- ACTION ITEM -
Begin with the first line of the entries below and reproduce each line exactly, ending with the line that holds "rewrite <-drop_drop in Hb. fold rest in Hb.".

- EXERCISE DATA -
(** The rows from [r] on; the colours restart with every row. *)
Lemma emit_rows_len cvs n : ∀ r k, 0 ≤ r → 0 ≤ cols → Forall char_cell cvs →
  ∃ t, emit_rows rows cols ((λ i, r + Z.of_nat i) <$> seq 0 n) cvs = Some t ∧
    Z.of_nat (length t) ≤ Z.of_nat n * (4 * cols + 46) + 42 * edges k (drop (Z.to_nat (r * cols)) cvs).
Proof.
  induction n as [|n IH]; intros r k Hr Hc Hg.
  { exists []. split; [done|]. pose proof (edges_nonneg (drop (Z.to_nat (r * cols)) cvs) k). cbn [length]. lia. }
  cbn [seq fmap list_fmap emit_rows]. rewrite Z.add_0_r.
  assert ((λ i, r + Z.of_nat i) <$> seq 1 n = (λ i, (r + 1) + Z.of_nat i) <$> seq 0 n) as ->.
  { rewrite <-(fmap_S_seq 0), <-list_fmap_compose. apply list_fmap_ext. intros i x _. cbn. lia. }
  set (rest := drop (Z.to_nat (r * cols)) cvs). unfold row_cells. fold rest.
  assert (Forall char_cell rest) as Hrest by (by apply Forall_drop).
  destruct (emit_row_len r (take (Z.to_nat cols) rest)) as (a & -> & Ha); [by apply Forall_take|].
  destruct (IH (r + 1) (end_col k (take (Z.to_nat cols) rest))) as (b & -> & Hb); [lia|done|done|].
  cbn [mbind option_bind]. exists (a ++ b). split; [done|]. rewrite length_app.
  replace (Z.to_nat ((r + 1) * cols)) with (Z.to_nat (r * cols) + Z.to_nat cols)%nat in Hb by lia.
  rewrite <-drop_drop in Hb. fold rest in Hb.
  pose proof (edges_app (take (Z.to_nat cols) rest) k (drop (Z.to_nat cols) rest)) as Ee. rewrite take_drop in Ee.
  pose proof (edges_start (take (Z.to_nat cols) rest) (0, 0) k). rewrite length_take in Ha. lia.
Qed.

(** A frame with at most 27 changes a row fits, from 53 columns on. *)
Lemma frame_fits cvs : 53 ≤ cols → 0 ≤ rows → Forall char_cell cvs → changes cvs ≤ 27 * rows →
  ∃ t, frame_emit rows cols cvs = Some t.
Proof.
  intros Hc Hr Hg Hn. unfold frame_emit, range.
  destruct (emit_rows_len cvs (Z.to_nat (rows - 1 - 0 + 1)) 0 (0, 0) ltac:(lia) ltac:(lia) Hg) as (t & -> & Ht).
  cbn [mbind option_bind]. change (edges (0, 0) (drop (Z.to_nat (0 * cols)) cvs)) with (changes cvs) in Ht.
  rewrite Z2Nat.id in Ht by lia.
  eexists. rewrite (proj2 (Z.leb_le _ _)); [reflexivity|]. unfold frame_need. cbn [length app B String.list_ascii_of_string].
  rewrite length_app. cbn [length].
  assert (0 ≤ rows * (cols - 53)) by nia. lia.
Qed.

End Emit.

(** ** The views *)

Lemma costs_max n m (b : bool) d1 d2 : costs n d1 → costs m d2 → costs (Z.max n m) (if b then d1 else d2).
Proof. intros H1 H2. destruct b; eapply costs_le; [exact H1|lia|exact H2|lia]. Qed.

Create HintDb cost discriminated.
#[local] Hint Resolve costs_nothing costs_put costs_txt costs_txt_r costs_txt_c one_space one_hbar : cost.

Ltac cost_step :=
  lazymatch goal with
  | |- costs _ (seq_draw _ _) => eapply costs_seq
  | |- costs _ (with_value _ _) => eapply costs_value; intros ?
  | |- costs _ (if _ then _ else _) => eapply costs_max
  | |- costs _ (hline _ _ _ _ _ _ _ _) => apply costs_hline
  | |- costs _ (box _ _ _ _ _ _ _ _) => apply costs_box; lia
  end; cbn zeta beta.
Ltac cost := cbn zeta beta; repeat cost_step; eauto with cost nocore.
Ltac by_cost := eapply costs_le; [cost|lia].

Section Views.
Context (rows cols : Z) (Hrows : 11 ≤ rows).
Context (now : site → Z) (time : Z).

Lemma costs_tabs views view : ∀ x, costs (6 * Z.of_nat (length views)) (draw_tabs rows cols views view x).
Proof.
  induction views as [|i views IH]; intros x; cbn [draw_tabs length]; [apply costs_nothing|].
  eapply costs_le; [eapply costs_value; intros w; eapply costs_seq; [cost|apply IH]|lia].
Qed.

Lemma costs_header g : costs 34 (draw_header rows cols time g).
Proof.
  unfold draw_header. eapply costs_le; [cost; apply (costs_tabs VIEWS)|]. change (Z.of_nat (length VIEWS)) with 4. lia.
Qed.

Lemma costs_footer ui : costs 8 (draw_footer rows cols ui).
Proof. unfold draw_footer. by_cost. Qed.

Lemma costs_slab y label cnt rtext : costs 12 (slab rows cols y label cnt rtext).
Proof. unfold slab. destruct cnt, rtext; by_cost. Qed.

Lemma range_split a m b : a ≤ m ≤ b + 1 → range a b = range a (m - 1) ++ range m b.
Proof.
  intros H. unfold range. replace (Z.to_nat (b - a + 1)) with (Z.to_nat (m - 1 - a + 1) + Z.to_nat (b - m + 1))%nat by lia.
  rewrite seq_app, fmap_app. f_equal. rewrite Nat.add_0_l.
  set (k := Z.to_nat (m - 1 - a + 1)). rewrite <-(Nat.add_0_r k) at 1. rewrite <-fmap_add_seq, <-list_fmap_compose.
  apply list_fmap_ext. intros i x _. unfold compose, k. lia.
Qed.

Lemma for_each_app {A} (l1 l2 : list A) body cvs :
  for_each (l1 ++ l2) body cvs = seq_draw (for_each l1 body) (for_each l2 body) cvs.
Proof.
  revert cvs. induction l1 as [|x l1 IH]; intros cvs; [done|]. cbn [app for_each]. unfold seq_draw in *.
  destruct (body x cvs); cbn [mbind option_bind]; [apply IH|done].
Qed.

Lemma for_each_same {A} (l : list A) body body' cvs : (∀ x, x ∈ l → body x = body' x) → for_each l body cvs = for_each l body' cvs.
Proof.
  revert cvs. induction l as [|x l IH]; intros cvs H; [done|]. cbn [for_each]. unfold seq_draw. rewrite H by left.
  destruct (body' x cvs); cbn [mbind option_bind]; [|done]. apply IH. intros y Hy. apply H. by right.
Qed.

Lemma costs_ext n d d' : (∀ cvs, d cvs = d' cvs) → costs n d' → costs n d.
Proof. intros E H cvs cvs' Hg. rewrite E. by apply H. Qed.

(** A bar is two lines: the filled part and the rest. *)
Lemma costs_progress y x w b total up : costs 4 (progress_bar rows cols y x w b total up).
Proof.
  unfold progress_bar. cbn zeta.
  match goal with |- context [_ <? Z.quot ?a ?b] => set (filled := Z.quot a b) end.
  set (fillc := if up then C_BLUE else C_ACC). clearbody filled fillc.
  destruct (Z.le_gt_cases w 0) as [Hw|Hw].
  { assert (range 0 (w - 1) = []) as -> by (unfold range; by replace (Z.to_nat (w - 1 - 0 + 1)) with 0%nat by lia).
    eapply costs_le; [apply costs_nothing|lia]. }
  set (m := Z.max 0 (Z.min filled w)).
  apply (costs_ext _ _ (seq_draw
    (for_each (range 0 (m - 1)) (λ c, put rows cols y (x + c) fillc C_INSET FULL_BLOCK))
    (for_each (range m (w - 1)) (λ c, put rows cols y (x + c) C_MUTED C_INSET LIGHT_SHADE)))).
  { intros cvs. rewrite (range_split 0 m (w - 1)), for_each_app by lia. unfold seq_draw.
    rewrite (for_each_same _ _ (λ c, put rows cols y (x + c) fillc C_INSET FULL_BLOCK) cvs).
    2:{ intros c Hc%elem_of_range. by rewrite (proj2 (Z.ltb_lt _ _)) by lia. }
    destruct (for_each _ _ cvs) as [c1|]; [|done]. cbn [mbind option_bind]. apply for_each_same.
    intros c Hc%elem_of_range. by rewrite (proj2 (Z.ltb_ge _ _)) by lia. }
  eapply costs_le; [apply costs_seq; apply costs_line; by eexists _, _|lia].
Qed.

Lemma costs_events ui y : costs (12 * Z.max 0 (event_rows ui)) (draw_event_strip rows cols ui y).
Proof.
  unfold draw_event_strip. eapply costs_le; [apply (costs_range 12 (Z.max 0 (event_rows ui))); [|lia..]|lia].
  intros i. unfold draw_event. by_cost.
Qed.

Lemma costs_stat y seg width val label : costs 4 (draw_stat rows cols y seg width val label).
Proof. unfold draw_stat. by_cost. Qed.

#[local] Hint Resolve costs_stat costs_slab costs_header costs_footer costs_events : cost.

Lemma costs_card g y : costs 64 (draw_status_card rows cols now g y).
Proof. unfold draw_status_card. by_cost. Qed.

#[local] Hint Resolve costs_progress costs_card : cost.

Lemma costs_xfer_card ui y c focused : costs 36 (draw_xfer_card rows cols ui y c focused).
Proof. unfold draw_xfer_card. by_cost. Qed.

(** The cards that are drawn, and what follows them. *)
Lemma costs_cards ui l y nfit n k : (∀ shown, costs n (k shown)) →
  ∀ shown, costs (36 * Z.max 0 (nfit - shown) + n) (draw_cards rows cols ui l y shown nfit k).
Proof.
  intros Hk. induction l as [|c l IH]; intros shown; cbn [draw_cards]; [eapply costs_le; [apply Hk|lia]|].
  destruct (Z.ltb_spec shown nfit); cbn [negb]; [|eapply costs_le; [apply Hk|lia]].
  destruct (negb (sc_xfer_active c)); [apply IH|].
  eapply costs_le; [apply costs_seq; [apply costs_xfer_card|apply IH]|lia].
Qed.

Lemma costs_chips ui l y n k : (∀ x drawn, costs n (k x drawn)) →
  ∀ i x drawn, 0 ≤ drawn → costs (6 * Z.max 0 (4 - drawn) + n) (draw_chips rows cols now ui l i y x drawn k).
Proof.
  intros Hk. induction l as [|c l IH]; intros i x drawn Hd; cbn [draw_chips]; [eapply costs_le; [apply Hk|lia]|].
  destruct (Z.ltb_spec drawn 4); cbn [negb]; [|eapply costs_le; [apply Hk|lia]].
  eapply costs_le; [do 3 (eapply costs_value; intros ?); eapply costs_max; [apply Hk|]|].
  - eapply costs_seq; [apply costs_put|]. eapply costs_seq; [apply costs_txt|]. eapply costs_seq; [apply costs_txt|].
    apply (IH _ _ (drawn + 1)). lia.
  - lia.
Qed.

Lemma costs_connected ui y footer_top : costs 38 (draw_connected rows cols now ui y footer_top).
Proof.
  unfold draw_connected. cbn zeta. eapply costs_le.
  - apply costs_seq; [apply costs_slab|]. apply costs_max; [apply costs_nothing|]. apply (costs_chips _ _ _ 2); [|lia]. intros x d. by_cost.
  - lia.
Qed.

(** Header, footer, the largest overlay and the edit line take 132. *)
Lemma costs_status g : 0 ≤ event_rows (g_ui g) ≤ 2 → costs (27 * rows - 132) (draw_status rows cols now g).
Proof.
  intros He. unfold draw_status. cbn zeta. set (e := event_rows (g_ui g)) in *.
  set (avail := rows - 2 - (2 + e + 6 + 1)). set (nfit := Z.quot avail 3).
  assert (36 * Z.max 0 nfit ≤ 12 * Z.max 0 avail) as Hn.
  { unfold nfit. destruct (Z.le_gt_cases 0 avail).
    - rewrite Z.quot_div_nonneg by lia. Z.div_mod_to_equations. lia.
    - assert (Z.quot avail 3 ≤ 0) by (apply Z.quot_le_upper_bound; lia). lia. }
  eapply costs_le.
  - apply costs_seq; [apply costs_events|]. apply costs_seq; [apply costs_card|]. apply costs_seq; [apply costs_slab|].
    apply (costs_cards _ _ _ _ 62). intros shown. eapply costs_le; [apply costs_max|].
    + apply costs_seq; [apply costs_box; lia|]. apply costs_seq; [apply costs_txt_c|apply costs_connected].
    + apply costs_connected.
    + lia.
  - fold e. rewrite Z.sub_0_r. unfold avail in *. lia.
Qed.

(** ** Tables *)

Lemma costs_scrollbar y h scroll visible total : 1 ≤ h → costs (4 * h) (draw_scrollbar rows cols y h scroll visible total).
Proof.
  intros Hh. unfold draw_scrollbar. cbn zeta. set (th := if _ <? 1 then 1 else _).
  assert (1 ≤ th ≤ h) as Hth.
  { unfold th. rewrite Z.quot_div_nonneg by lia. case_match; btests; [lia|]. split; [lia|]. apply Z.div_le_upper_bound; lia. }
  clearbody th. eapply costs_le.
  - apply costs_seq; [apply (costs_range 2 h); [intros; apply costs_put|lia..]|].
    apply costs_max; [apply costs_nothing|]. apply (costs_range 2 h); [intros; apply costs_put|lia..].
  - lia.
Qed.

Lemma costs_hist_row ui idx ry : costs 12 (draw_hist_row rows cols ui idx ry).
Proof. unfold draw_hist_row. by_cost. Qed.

- SOLUTION TO THIS TASK -
(** The rows from [r] on; the colours restart with every row. *)
Lemma emit_rows_len cvs n : ∀ r k, 0 ≤ r → 0 ≤ cols → Forall char_cell cvs →
  ∃ t, emit_rows rows cols ((λ i, r + Z.of_nat i) <$> seq 0 n) cvs = Some t ∧
    Z.of_nat (length t) ≤ Z.of_nat n * (4 * cols + 46) + 42 * edges k (drop (Z.to_nat (r * cols)) cvs).
Proof.
  induction n as [|n IH]; intros r k Hr Hc Hg.
  { exists []. split; [done|]. pose proof (edges_nonneg (drop (Z.to_nat (r * cols)) cvs) k). cbn [length]. lia. }
  cbn [seq fmap list_fmap emit_rows]. rewrite Z.add_0_r.
  assert ((λ i, r + Z.of_nat i) <$> seq 1 n = (λ i, (r + 1) + Z.of_nat i) <$> seq 0 n) as ->.
  { rewrite <-(fmap_S_seq 0), <-list_fmap_compose. apply list_fmap_ext. intros i x _. cbn. lia. }
  set (rest := drop (Z.to_nat (r * cols)) cvs). unfold row_cells. fold rest.
  assert (Forall char_cell rest) as Hrest by (by apply Forall_drop).
  destruct (emit_row_len r (take (Z.to_nat cols) rest)) as (a & -> & Ha); [by apply Forall_take|].
  destruct (IH (r + 1) (end_col k (take (Z.to_nat cols) rest))) as (b & -> & Hb); [lia|done|done|].
  cbn [mbind option_bind]. exists (a ++ b). split; [done|]. rewrite length_app.
  replace (Z.to_nat ((r + 1) * cols)) with (Z.to_nat (r * cols) + Z.to_nat cols)%nat in Hb by lia.
  rewrite <-drop_drop in Hb. fold rest in Hb.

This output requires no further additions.